2.1. Example: join Visit with ForcedSourceOnDiaObject¶
For a known variable star that was detected with difference image analysis (DIA) and has a diaObjectId
of 614435753623027782,
join the ForcedSourceOnDiaObject
table with the Visit
table.
Retrieve the band
(filter) and psfFlux
(direct-image forced PSF photometry) for every visit from the ForcedSourceOnDiaObject
.
Join to the Visit
table on the visit identifier to retrieve each visit's Modified Julian Date, so that flux vs. time can be plotted (i.e., the light curve).
query = """SELECT fsodo.band, fsodo.psfFlux, vis.expMidptMJD
FROM dp1.ForcedSourceOnDiaObject as fsodo
JOIN dp1.Visit as vis
ON vis.visit = fsodo.visit
WHERE fsodo.diaObjectId = 614435753623027782"""
print(query)
SELECT fsodo.band, fsodo.psfFlux, vis.expMidptMJD FROM dp1.ForcedSourceOnDiaObject as fsodo JOIN dp1.Visit as vis ON vis.visit = fsodo.visit WHERE fsodo.diaObjectId = 614435753623027782
job = service.submit_job(query)
job.run()
job.wait(phases=['COMPLETED', 'ERROR'])
print('Job phase is', job.phase)
if job.phase == 'ERROR':
job.raise_if_error()
assert job.phase == 'COMPLETED'
results = job.fetch_result().to_table()
print(len(results))
Job phase is COMPLETED 225
results.colnames
['band', 'psfFlux', 'expMidptMJD']
Plot the light curve.
fig = plt.figure(figsize=(4, 3))
for filt in filter_names:
fx = np.where(results['band'] == filt)[0]

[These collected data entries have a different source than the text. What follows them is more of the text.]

(* ===== verification/DutServer.v ===== *)
(** * [hap-thread-dut/src/lib.rs]: the reference accessory

    Its state, the handlers of its four CoAP resources and the datagram loop with the
    three response framings (piggy-backed, separate, block-wise).  Its mutexes are
    uncontended: one task serves, and no handler panics while holding one.  Random
    values are read from [ra_rng]. *)

From S2P Require Import Prelude Text Tlv8 Crypto Srp PairSetup PairVerify DutPairing ThreadPdu Coap.

(** ** State *)

(** The response codes the accessory uses. *)
Inductive ResponseType := Changed | BadRequest | Unauthorized | NotFound | InternalServerError.

Definition response_code (c : ResponseType) : Z :=
  match c with
  | Changed => 0x44 | BadRequest => 0x80 | Unauthorized => 0x81 | NotFound => 0x84
  | InternalServerError => 0xA0
  end.

(** What one request may draw: an ephemeral secret, an SRP salt and private key. *)
Record Random := { rnd_secret : bytes; rnd_salt : bytes; rnd_b : bytes }.

(** The part of [ReferenceAccessory] the resource handlers read and write;
    [ra_actuated] lists the calls of [actuator.set]. *)
Record Core := {
  ra_pairing_id : bytes; ra_keypair : ControllerKeypair; ra_setup_code : option bytes;
  ra_controller : option (bytes * bytes); ra_setup : option SetupInProgress;
  ra_verify : option VerifyInProgress; ra_session : option AccessorySession;
  ra_on : bool; ra_actuated : list bool; ra_subscriptions : gset Z;
  ra_rng : nat -> Random; ra_draws : nat;
}.

Record BlockwiseResponse := { bw_peer : Z; bw_code : ResponseType; bw_payload : bytes }.

(** The whole accessory: the handlers' state and that of the datagram loop. *)
Record ReferenceAccessory := {
  ra_core : Core; ra_next_mid : Z; ra_slow : bool; ra_blockwise : option nat;
  ra_block_cache : option BlockwiseResponse; ra_peer : option Z; ra_socket : bool;
}.

Definition ON_IID : Z := 9.
Definition DUT_RECV_BUF : nat := 1500.

(** Field updates. *)
Definition set_pairing (controller : option (bytes * bytes)) (setup : option SetupInProgress)
    (verify : option VerifyInProgress) (c : Core) : Core :=
  {| ra_pairing_id := ra_pairing_id c; ra_keypair := ra_keypair c; ra_setup_code := ra_setup_code c;
     ra_controller := controller; ra_setup := setup; ra_verify := verify; ra_session := ra_session c;
     ra_on := ra_on c; ra_actuated := ra_actuated c; ra_subscriptions := ra_subscriptions c;
     ra_rng := ra_rng c; ra_draws := ra_draws c |}.
Definition set_controller x (c : Core) : Core := set_pairing x (ra_setup c) (ra_verify c) c.
Definition set_setup x (c : Core) : Core := set_pairing (ra_controller c) x (ra_verify c) c.
Definition set_verify x (c : Core) : Core := set_pairing (ra_controller c) (ra_setup c) x c.
Definition set_session (s : option AccessorySession) (c : Core) : Core :=
  {| ra_pairing_id := ra_pairing_id c; ra_keypair := ra_keypair c; ra_setup_code := ra_setup_code c;
     ra_controller := ra_controller c; ra_setup := ra_setup c; ra_verify := ra_verify c; ra_session := s;
     ra_on := ra_on c; ra_actuated := ra_actuated c; ra_subscriptions := ra_subscriptions c;
     ra_rng := ra_rng c; ra_draws := ra_draws c |}.
Definition set_light (on : bool) (actuated : list bool) (subs : gset Z) (c : Core) : Core :=
  {| ra_pairing_id := ra_pairing_id c; ra_keypair := ra_keypair c; ra_setup_code := ra_setup_code c;
     ra_controller := ra_controller c; ra_setup := ra_setup c; ra_verify := ra_verify c;
     ra_session := ra_session c; ra_on := on; ra_actuated := actuated; ra_subscriptions := subs;
     ra_rng := ra_rng c; ra_draws := ra_draws c |}.
(** The next random draw. *)
Definition draw (c : Core) : Random * Core :=
  (ra_rng c (ra_draws c),
   {| ra_pairing_id := ra_pairing_id c; ra_keypair := ra_keypair c; ra_setup_code := ra_setup_code c;
      ra_controller := ra_controller c; ra_setup := ra_setup c; ra_verify := ra_verify c;
      ra_session := ra_session c; ra_on := ra_on c; ra_actuated := ra_actuated c;
      ra_subscriptions := ra_subscriptions c; ra_rng := ra_rng c; ra_draws := S (ra_draws c) |}).

Definition set_core (c : Core) (a : ReferenceAccessory) : ReferenceAccessory :=
  {| ra_core := c; ra_next_mid := ra_next_mid a; ra_slow := ra_slow a; ra_blockwise := ra_blockwise a;
     ra_block_cache := ra_block_cache a; ra_peer := ra_peer a; ra_socket := ra_socket a |}.
Definition set_cache (x : option BlockwiseResponse) (a : ReferenceAccessory) : ReferenceAccessory :=
  {| ra_core := ra_core a; ra_next_mid := ra_next_mid a; ra_slow := ra_slow a;
     ra_blockwise := ra_blockwise a; ra_block_cache := x; ra_peer := ra_peer a; ra_socket := ra_socket a |}.
Definition set_peer (x : option Z) (a : ReferenceAccessory) : ReferenceAccessory :=
  {| ra_core := ra_core a; ra_next_mid := ra_next_mid a; ra_slow := ra_slow a;
     ra_blockwise := ra_blockwise a; ra_block_cache := ra_block_cache a; ra_peer := x;
     ra_socket := ra_socket a |}.
Definition set_mid (x : Z) (a : ReferenceAccessory) : ReferenceAccessory :=
  {| ra_core := ra_core a; ra_next_mid := x; ra_slow := ra_slow a; ra_blockwise := ra_blockwise a;
     ra_block_cache := ra_block_cache a; ra_peer := ra_peer a; ra_socket := ra_socket a |}.

(** ** Constructors *)

(** [keypair] is the identity [ControllerKeypair::generate] draws. *)
Definition with_actuator (rng : nat -> Random) (keypair : ControllerKeypair) (pairing_id : bytes)
    : ReferenceAccessory :=
  {| ra_core := {| ra_pairing_id := pairing_id; ra_keypair := keypair; ra_setup_code := None;
                   ra_controller := None; ra_setup := None; ra_verify := None; ra_session := None;
                   ra_on := false; ra_actuated := []; ra_subscriptions := ∅;
                   ra_rng := rng; ra_draws := 0 |};
     ra_next_mid := 1; ra_slow := false; ra_blockwise := None; ra_block_cache := None;
     ra_peer := None; ra_socket := false |}.

Definition with_slow_responses (a : ReferenceAccessory) : ReferenceAccessory :=
  {| ra_core := ra_core a; ra_next_mid := ra_next_mid a; ra_slow := true; ra_blockwise := ra_blockwise a;
     ra_block_cache := ra_block_cache a; ra_peer := ra_peer a; ra_socket := ra_socket a |}.

Definition with_blockwise_responses (block_size : nat) (a : ReferenceAccessory) : ReferenceAccessory :=
  {| ra_core := ra_core a; ra_next_mid := ra_next_mid a; ra_slow := ra_slow a;
     ra_blockwise := Some (block_size `max` 16); ra_block_cache := ra_block_cache a;
     ra_peer := ra_peer a; ra_socket := ra_socket a |}.

Definition with_setup_code (code : bytes) (a : ReferenceAccessory) : ReferenceAccessory :=
  let c := ra_core a in
  set_core {| ra_pairing_id := ra_pairing_id c; ra_keypair := ra_keypair c; ra_setup_code := Some code;
              ra_controller := ra_controller c; ra_setup := ra_setup c; ra_verify := ra_verify c;
              ra_session := ra_session c; ra_on := ra_on c; ra_actuated := ra_actuated c;
              ra_subscriptions := ra_subscriptions c; ra_rng := ra_rng c; ra_draws := ra_draws c |} a.

Definition provision_controller (controller_id controller_ltpk : bytes) (c : Core) : Core :=
  set_controller (Some (controller_id, controller_ltpk)) c.

Definition synthetic_database : bytes := (fun i => Zbyte (i mod 251)) <$> seqZ 0 2000.

Section server.
Context `{C : Crypto} `{B : BigUintOps} `{L : CoapLite}.

(** A handler returns a code and a payload; a [Fault] would take the task down. *)
Local Abbreviation H := (stateful Core Empty_set).

(** ** Resource handlers *)

(** [Tlv8Map::parse(payload).ok().and_then(|m| m.get_u8(STATE).ok().flatten())]. *)
Definition tlv_state (payload : bytes) : option Z :=
  match map_parse payload with
  | Ok m => match get_u8 m STATE with Ok s => s | _ => None end
  | _ => None
  end.

Definition pair_setup_m1 (setup_code payload : bytes) : H (ResponseType * bytes) := fun c =>
  let '(rnd, c) := draw c in
  match handle_setup_m1 (rnd_salt rnd) (rnd_b rnd) setup_code payload with
  | Ok (m2, progress) => (Ok (Changed, m2), set_setup (Some progress) c)
  | Err _ => (Ok (BadRequest, []), c)
  | Fault f => (Fault f, c)
  end.

Definition pair_setup_m3 (payload : bytes) : H (ResponseType * bytes) := fun c =>
  let progress := ra_setup c in
  let c := set_setup None c in
  match progress with
  | Some (DutAwaitingM3 server) =>
      match handle_setup_m3 server payload with
      | Ok (m4, Some session_key) => (Ok (Changed, m4), set_setup (Some (DutAwaitingM5 session_key)) c)
      | Ok (m4, None) => (Ok (Changed, m4), c)
      | Err _ => (Ok (BadRequest, []), c)
      | Fault f => (Fault f, c)
      end
  | _ => (Ok (BadRequest, []), c)
  end.

Definition pair_setup_m5 (payload : bytes) : H (ResponseType * bytes) := fun c =>
  let progress := ra_setup c in
  let c := set_setup None c in
  match progress with
  | Some (DutAwaitingM5 session_key) =>
      match handle_setup_m5 session_key (ra_keypair c) (ra_pairing_id c) payload with
      | Ok (m6, Some (cid, cltpk)) => (Ok (Changed, m6), provision_controller cid cltpk c)
      | Ok (m6, None) => (Ok (Changed, m6), c)
      | Err _ => (Ok (BadRequest, []), c)
      | Fault f => (Fault f, c)
      end
  | _ => (Ok (BadRequest, []), c)
  end.

Definition dut_pair_setup (payload : bytes) : H (ResponseType * bytes) := fun c =>
  match ra_setup_code c with
  | None => (Ok (NotFound, []), c)
  | Some setup_code =>
      match tlv_state payload with
      | Some s =>
          if (s =? STATE_M1)%Z then pair_setup_m1 setup_code payload c
          else if (s =? STATE_M3)%Z then pair_setup_m3 payload c
          else if (s =? STATE_M5)%Z then pair_setup_m5 payload c
          else (Ok (BadRequest, []), c)
      | None => (Ok (BadRequest, []), c)
      end
  end.

Definition pair_verify_m1 (payload : bytes) : H (ResponseType * bytes) := fun c =>
  let '(rnd, c) := draw c in
  match handle_m1 (rnd_secret rnd) (ra_keypair c) (ra_pairing_id c) payload with
  | Ok (m2, progress) => (Ok (Changed, m2), set_verify (Some progress) c)
  | Err _ => (Ok (BadRequest, []), c)
  | Fault f => (Fault f, c)
  end.

Definition pair_verify_m3 (payload : bytes) : H (ResponseType * bytes) := fun c =>
  let progress := ra_verify c in
  let c := set_verify None c in
  match progress, ra_controller c with
  | Some progress, Some (cid, cltpk) =>
      match handle_m3 progress cid cltpk payload with
      | Ok (m4, Some sess) => (Ok (Changed, m4), set_session (Some sess) c)
      | Ok (m4, None) => (Ok (Changed, m4), c)
      | Err _ => (Ok (BadRequest, []), c)
      | Fault f => (Fault f, c)
      end
  | _, _ => (Ok (BadRequest, []), c)
  end.

Definition dut_pair_verify (payload : bytes) : H (ResponseType * bytes) := fun c =>
  match tlv_state payload with
  | Some s =>
      if (s =? STATE_M1)%Z then pair_verify_m1 payload c
      else if (s =? STATE_M3)%Z then pair_verify_m3 payload c
      else (Ok (BadRequest, []), c)
  | None => (Ok (BadRequest, []), c)
  end.

(** [u8::from(bool)]. *)
Definition bool_u8 (b : bool) : Z := if b then 1 else 0.

(** [value.first().copied().unwrap_or(0) != 0]. *)
Definition first_nonzero (value : bytes) : bool :=
  negb (match value with b :: _ => byteZ b | [] => 0%Z end =? 0)%Z.

Definition handle_char (req : Request) : H bytes := fun c =>
  if (req_opcode req =? OP_READ_DATABASE)%Z
  then (Ok (encode_response (req_tid req) STATUS_SUCCESS synthetic_database), c)
  else if negb (req_iid req =? ON_IID)%Z
  then (Ok (encode_response (req_tid req) STATUS_INVALID_INSTANCE_ID []), c)
  else if (req_opcode req =? OP_CHAR_READ)%Z then
    let body := value_body [Zbyte (bool_u8 (ra_on c))] in
    (Ok (encode_response (req_tid req) STATUS_SUCCESS body), c)
  else if (req_opcode req =? OP_CHAR_WRITE)%Z then
    match extract_value (req_body req) with
    | Ok value =>
        let on := first_nonzero value in
        (Ok (encode_response (req_tid req) STATUS_SUCCESS []),
         set_light on (ra_actuated c ++ [on]) (ra_subscriptions c) c)
    | Err _ => (Ok (encode_response (req_tid req) STATUS_UNSUPPORTED []), c)
    | Fault f => (Fault f, c)
    end
  else if (req_opcode req =? OP_SUBSCRIBE)%Z then
    (Ok (encode_response (req_tid req) STATUS_SUCCESS []),
     set_light (ra_on c) (ra_actuated c) ({[req_iid req]} ∪ ra_subscriptions c) c)
  else if (req_opcode req =? OP_UNSUBSCRIBE)%Z then
    (Ok (encode_response (req_tid req) STATUS_SUCCESS []),
     set_light (ra_on c) (ra_actuated c) (ra_subscriptions c ∖ {[req_iid req]}) c)
  else (Ok (encode_response (req_tid req) STATUS_UNSUPPORTED []), c).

plt.plot(results['expMidptMJD'][fx],
results['psfFlux'][fx], filter_symbols[filt],
color=filter_colors[filt], label=filt)
plt.xlabel('MJD')
plt.ylabel('PSF direct image flux (nJy)')
plt.legend(ncols=2)
plt.title('DiaObject 614435753623027782')
plt.show()
Figure 1: A light curve created via table join.

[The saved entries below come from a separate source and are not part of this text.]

(** A response packet to the exchange of [token]. *)
Definition response_packet (ty : MessageType) (code : ResponseType) (mid : Z) (token : bytes)
    (blk : option BlockValue) (payload : bytes) : Packet :=
  {| pk_type := ty; pk_code := response_code code; pk_mid := mid; pk_token := token;
     pk_uri_path := None; pk_block2 := blk; pk_payload := payload |}.

Lemma response_packet_ok ty code mid token blk payload :
  in_u 16 mid -> length token <= 8 -> length payload <= 1200 -> (forall b, blk = Some b -> block_ok b) ->
  let p := response_packet ty code mid token blk payload in
  packet_ok p /\ is_event_put p = false /\ is_empty p = false /\ exists b, to_bytes p = Some b.
Proof using LL.
  intros Hm Ht Hp Hb p. destruct (response_code_ok code) as (H8 & H0 & H5).
  assert (packet_ok p) as Hok by (by split).
  split; [done|]. split; [unfold is_event_put, p; cbn; by rewrite H5, andb_false_r|]. split; [done|].
  destruct (to_bytes_total p Hok) as (b & Hb' & _). by exists b.
Qed.
Record AccessoryDatabase := { db_executor : E; db_accessories : list Accessory }.

Definition on_executor {A} (m : stateful E ModelError A) : stateful AccessoryDatabase ModelError A := fun db =>
  let '(r, e) := m (db_executor db) in (r, {| db_executor := e; db_accessories := db_accessories db |}).

Definition db_fetch : stateful E ModelError AccessoryDatabase := fun executor =>
  match execute (ReqGet (chars "/accessories")) executor with
  | (Ok body, executor) =>
      (accessories ← parse_accessories body; Ok {| db_executor := executor; db_accessories := accessories |}, executor)
  | (Err e, executor) => (Err e, executor)
  | (Fault f, executor) => (Fault f, executor)
  end.

Definition db_read (ids : list (Z * Z)) : stateful AccessoryDatabase ModelError (list ((Z * Z) * CharValue)) :=
  body ← on_executor (execute (ReqGet (build_read_request ids)));
  lift (parse_read_response body).

Definition db_write (writes : list ((Z * Z) * CharValue)) : stateful AccessoryDatabase ModelError () :=
  _ ← on_executor (execute (ReqPut (chars "/characteristics") (build_write_request writes)));
  mret ().

Definition db_subscribe (ids : list (Z * Z)) (enable : bool) : stateful AccessoryDatabase ModelError () :=
  _ ← on_executor (execute (ReqPut (chars "/characteristics") (build_subscribe_request ids enable)));
  mret ().
End database.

3. Use case: moving objects¶
All of the Solar System catalogs are joinable to each other on identifiers diaSourceId
(individual detections in the difference images), ssObjectId
(associations of detections into single moving objects).
3.1. Example: join SSSource and DiaSource¶
Use the ssObjectId
of a known moving object, 21163620217073748, and retrieve the heliocentric X and Y coordinates at the times of the individual observations from the SSSource
table.
Join to the DiaSource
table to retrieve the MJD times of the individual observations. Sort the results by MJD.

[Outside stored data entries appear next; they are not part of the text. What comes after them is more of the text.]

(* ===== verification/BleAccessory.v ===== *)
(** * [hap-ble/src/{pairing,accessory,db,thread,controller}.rs]: the controller over BLE

    The pairing drivers, the re-verification of a session the link lost, the encrypted
    operations with their retries, the value codec, the attribute database sweep and
    the pairing and connection flows, written against the [Gatt] interface.  The
    theorems of this file are about values: what is encoded and decoded has the type its
    format declares and reads back. *)

From Stdlib Require Import SpecFloat.
From S2P Require Import Prelude Text Tlv8 Crypto Srp PairSetup PairVerify Model BlePdu.

(** ** Values ([db.rs]) *)

(** [f64 as f32] and [f64::from(f32)]; an [f32] is given by its 32 bits. *)
Definition f32_bits (sign exponent mantissa : Z) : Z :=
  ((sign mod 2) * 2 ^ 31 + (exponent mod 2 ^ 8) * 2 ^ 23 + mantissa mod 2 ^ 23)%Z.

Definition f32_of_f64 (f : f64) : Z :=
  let sign (s : bool) := if s then 1%Z else 0%Z in
  let narrowed :=
    match f with
    | S754_finite s m e => binary_normalize 24 128 (if s then Zneg m else Zpos m) e s
    | other => other
    end in
  match narrowed with
  | S754_zero s => f32_bits (sign s) 0 0
  | S754_infinity s => f32_bits (sign s) 255 0
  | S754_nan => f32_bits 0 255 (2 ^ 22)
  | S754_finite s m e =>
      if (Z.pos m <? 2 ^ 23)%Z then f32_bits (sign s) 0 (Z.pos m)
      else f32_bits (sign s) (e + 150) (Z.pos m - 2 ^ 23)
  end.

Definition f64_of_f32 (bits : Z) : f64 :=
  let s := Z.testbit bits 31 in
  let exponent := (bits / 2 ^ 23 mod 2 ^ 8)%Z in
  let mantissa := (bits mod 2 ^ 23)%Z in
  let finite m e := binary_normalize 53 1024 (if s then - m else m)%Z e s in
  if (exponent =? 255)%Z then if (mantissa =? 0)%Z then S754_infinity s else S754_nan
  else if (exponent =? 0)%Z then finite mantissa (-149)%Z
  else finite (mantissa + 2 ^ 23)%Z (exponent - 150)%Z.

Definition encode_value (format : CharFormat) (value : CharValue) : result BleError bytes :=
  let mismatch := BleMalformedPdu "value does not match characteristic format" in
  let try_from (max n : Z) := if (n <=? max)%Z then Ok n else Err mismatch in
  match format, value with
  | FBool, VBool b => Ok [if b then x01 else x00]
  | FUint8, VUint n => n ← try_from (2 ^ 8 - 1)%Z n; Ok (le_bytes 1 n)
  | FUint16, VUint n => n ← try_from (2 ^ 16 - 1)%Z n; Ok (le_bytes 2 n)
  | FUint32, VUint n => n ← try_from (2 ^ 32 - 1)%Z n; Ok (le_bytes 4 n)
  | FUint64, VUint n => Ok (le_bytes 8 n)
  | FInt, VInt n => if ((- 2 ^ 31 <=? n) && (n <? 2 ^ 31))%Z then Ok (le_bytes 4 n) else Err mismatch
  | FFloat, VFloat f => Ok (le_bytes 4 (f32_of_f64 f))
  | FString, VStr s => Ok (utf8_encode s)
  | (FTlv8 | FData), VBytes b => Ok b
  | _, _ => Err mismatch
  end.

(** [i32::from_le_bytes]. *)
Definition i32_of_bytes (bs : bytes) : Z :=
  let u := le_Z bs in if (u <? 2 ^ 31)%Z then u else (u - 2 ^ 32)%Z.

Definition decode_value (format : CharFormat) (raw : bytes) : result BleError CharValue :=
  let need n : result BleError () :=
    if length raw <? n then Err (BleMalformedPdu "value shorter than its format width") else Ok () in
  match format with
  | FBool => _ ← need 1; b ← index raw 0; Ok (VBool (negb (byteZ b =? 0)%Z))
  | FUint8 => _ ← need 1; b ← index raw 0; Ok (VUint (byteZ b))
  | FUint16 => _ ← need 2; b ← slice raw 0 2; Ok (VUint (le_Z b))
  | FUint32 => _ ← need 4; b ← slice raw 0 4; Ok (VUint (le_Z b))
  | FUint64 => _ ← need 8; b ← slice raw 0 8; Ok (VUint (le_Z b))
  | FInt => _ ← need 4; b ← slice raw 0 4; Ok (VInt (i32_of_bytes b))
  | FFloat => _ ← need 4; b ← slice raw 0 4; Ok (VFloat (f64_of_f32 (le_Z b)))
  | FString => Ok (VStr (from_utf8_lossy raw))
  | FTlv8 | FData => Ok (VBytes raw)
  end.

(** ** Pairing drivers ([pairing.rs]) *)

Section pairing.
Context `{C : Crypto} `{B : BigUintOps} `{Gatt W}.
Local Abbreviation M := (stateful W BleError).

Definition ble_exchange (char_uuid : list Z) (tid iid : Z) (tlv : bytes) (frag_size : nat) : M bytes :=
  let body := encode_write_body tlv in
  resp ← ble_request char_uuid CharacteristicWrite tid iid body frag_size;
  if negb (br_status resp =? 0)%Z then lift (Err (PairingRejected (br_status resp)))
  else lift (value_param (br_body resp)).

Fixpoint ble_setup_loop (char_uuid : list Z) (iid : Z) (frag_size : nat) (fuel : nat) (tid : Z)
    (client : PairSetupClient) (out : bytes) : M AccessoryPairing :=
  match fuel with
  | O => lift (Fault OutOfFuel)
  | S fuel' =>
      let tid := wrapping_add 8 tid 1 in
      reply ← ble_exchange char_uuid tid iid out frag_size;
      let '(step, client) := handle client reply in
      step ← lift (map_err BleCrypto step);
      match step with
      | Send next => ble_setup_loop char_uuid iid frag_size fuel' tid client next
      | Done pairing => mret pairing
      end
  end.

(** [a] is the SRP private value [PairSetupClient::new] draws. *)
Definition ble_pair_setup (a : bytes) (char_uuid : list Z) (iid : Z) (setup_code : bytes)
    (controller : ControllerKeypair) (frag_size : nat) : M AccessoryPairing :=
  client ← lift (map_err BleCrypto (new_with_private setup_code controller a));
  let '(out, client) := start client in
  ble_setup_loop char_uuid iid frag_size 4 0 client out.

Fixpoint ble_verify_loop (char_uuid : list Z) (iid : Z) (frag_size : nat) (fuel : nat) (tid : Z)
    (client : PairVerifyClient) (out : bytes) : M (SessionKeys * PairVerifyClient) :=
  match fuel with
  | O => lift (Fault OutOfFuel)
  | S fuel' =>
      let tid := wrapping_add 8 tid 1 in
      reply ← ble_exchange char_uuid tid iid out frag_size;
      let '(step, client) := pv_handle client reply in
      step ← lift (map_err BleCrypto step);
      match step with
      | PvSend next => ble_verify_loop char_uuid iid frag_size fuel' tid client next
      | PvDone keys => mret (keys, client)
      end
  end.

(** [secret] is the X25519 secret [PairVerifyClient::new] draws. *)
Definition ble_pair_verify (secret : bytes) (char_uuid : list Z) (iid : Z)
    (controller : ControllerKeypair) (accessory : AccessoryPairing) (frag_size : nat)
    : M (BleSession * BroadcastKey) :=
  let client := new_with_ephemeral controller accessory secret in
  let '(out, client) := pv_start client in
  kc ← ble_verify_loop char_uuid iid frag_size 3 0 client out;
  let '(keys, client) := kc in
  bkey ← lift (map_err BleCrypto (broadcast_key client (ltpk controller)));
  mret (ble_session_new keys, bkey).
End pairing.

(** ** The shared secure state ([accessory.rs]) *)

Record Secure := { sec_session : BleSession; sec_tid : Z; sec_generation : Z }.

Record Reviver := {
  rv_keypair : ControllerKeypair;
  rv_pairing : AccessoryPairing;
  rv_verify_char : list Z;
  rv_verify_iid : Z;
  rv_frag_size : nat
}.

Definition MAX_REVIVE_RETRIES : nat := 3.

Section operations.
Context `{C : Crypto} `{Gatt W} `{Build}.
Local Abbreviation M := (stateful (Secure * W) BleError).

Definition on_link {A} (m : stateful W BleError A) : M A :=
  fun sw => let '(r, w) := m sw.2 in (r, (sw.1, w)).

(** [gatt.generation().await]. *)
Definition link_generation : M Z := fun sw => let '(g, w) := gatt_generation sw.2 in (Ok g, (sw.1, w)).

(** [pdu::request_secure(gatt, &mut s.session, ..)]. *)
Definition secure_request (uuid : list Z) (op : BleOpCode) (tid iid : Z) (body : bytes) (frag_size : nat)
    : M BleResponse := fun sw =>
  let '(r, (session, w)) := request_secure uuid op tid iid body frag_size (sec_session sw.1, sw.2) in
  (r, ({| sec_session := session; sec_tid := sec_tid sw.1; sec_generation := sec_generation sw.1 |}, w)).

(** [s.tid = s.tid.wrapping_add(1)], returning the new id. *)
Definition next_tid : M Z := fun sw =>
  let tid := wrapping_add 8 (sec_tid sw.1) 1 in
  (Ok tid, ({| sec_session := sec_session sw.1; sec_tid := tid; sec_generation := sec_generation sw.1 |}, sw.2)).

(** [secret] is the X25519 secret the handshake draws, should it run. *)
Definition revive_if_stale (secret : bytes) (reviver : Reviver) : M () :=
  g ← link_generation;
  sw ← get_state;
  if (g <=? sec_generation sw.1)%Z then mret ()
  else
    sb ← on_link (ble_pair_verify secret (rv_verify_char reviver) (rv_verify_iid reviver)
                    (rv_keypair reviver) (rv_pairing reviver) (rv_frag_size reviver));
    let '(session, _) := sb in
    g ← link_generation;
    modify (fun sw => ({| sec_session := session; sec_tid := 0; sec_generation := g |}, sw.2)).

(** The [loop] of [read_char_raw] and [write_char_raw]: a request is retried while the
    link's generation has advanced and fewer than [MAX_REVIVE_RETRIES] attempts failed.
    [secrets] are the X25519 secrets drawn by the attempts; [finish] is the [Ok] arm. *)
Fixpoint retry_loop {A} (secrets : nat -> bytes) (reviver : Reviver) (uuid : list Z) (op : BleOpCode)
    (iid16 : Z) (body : bytes) (frag_size : nat) (finish : BleResponse -> result BleError A)
    (fuel attempts : nat) : M A :=
  match fuel with
  | O => lift (Fault OutOfFuel)
  | S fuel' =>
      _ ← revive_if_stale (secrets attempts) reviver;
      tid ← next_tid;
      r ← attempt (secure_request uuid op tid iid16 body frag_size);
      match r with
      | inl resp => lift (finish resp)
      | inr e =>
          let attempts := S attempts in
          if attempts <? MAX_REVIVE_RETRIES then
            g ← link_generation;
            sw ← get_state;
            if (sec_generation sw.1 <? g)%Z
            then retry_loop secrets reviver uuid op iid16 body frag_size finish fuel' attempts
            else lift (Err e)
          else lift (Err e)
      end
  end.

query = """SELECT sss.heliocentricX, sss.heliocentricY,
dias.midpointMjdTai
FROM dp1.SSSource as sss
JOIN dp1.DiaSource as dias
ON dias.diaSourceId = sss.diaSourceId
WHERE sss.ssObjectId = 21163620217073748
ORDER BY dias.midpointMjdTai ASC"""
print(query)
SELECT sss.heliocentricX, sss.heliocentricY, dias.midpointMjdTai FROM dp1.SSSource as sss JOIN dp1.DiaSource as dias ON dias.diaSourceId = sss.diaSourceId WHERE sss.ssObjectId = 21163620217073748 ORDER BY dias.midpointMjdTai ASC
job = service.submit_job(query)
job.run()
job.wait(phases=['COMPLETED', 'ERROR'])
print('Job phase is', job.phase)
if job.phase == 'ERROR':
job.raise_if_error()
assert job.phase == 'COMPLETED'
results = job.fetch_result().to_table()
print(len(results))
Job phase is COMPLETED 133
# results
Plot the heliocentric X and Y coordinates for the individual observations, and color the points by days since first detection to visualize the orbit.
day1 = np.floor(results['midpointMjdTai'][0])
fig = plt.figure(figsize=(4, 3))
plt.scatter(results['heliocentricX'],
results['heliocentricY'],
c=results['midpointMjdTai']-day1,
cmap='viridis', alpha=0.5, edgecolors='none')
plt.xlabel('Heliocentric X')
plt.ylabel('Heliocentric Y')
plt.colorbar(label='MJD - '+str(day1))
plt.show()
Figure 2: A moving object's trajectory created via table join.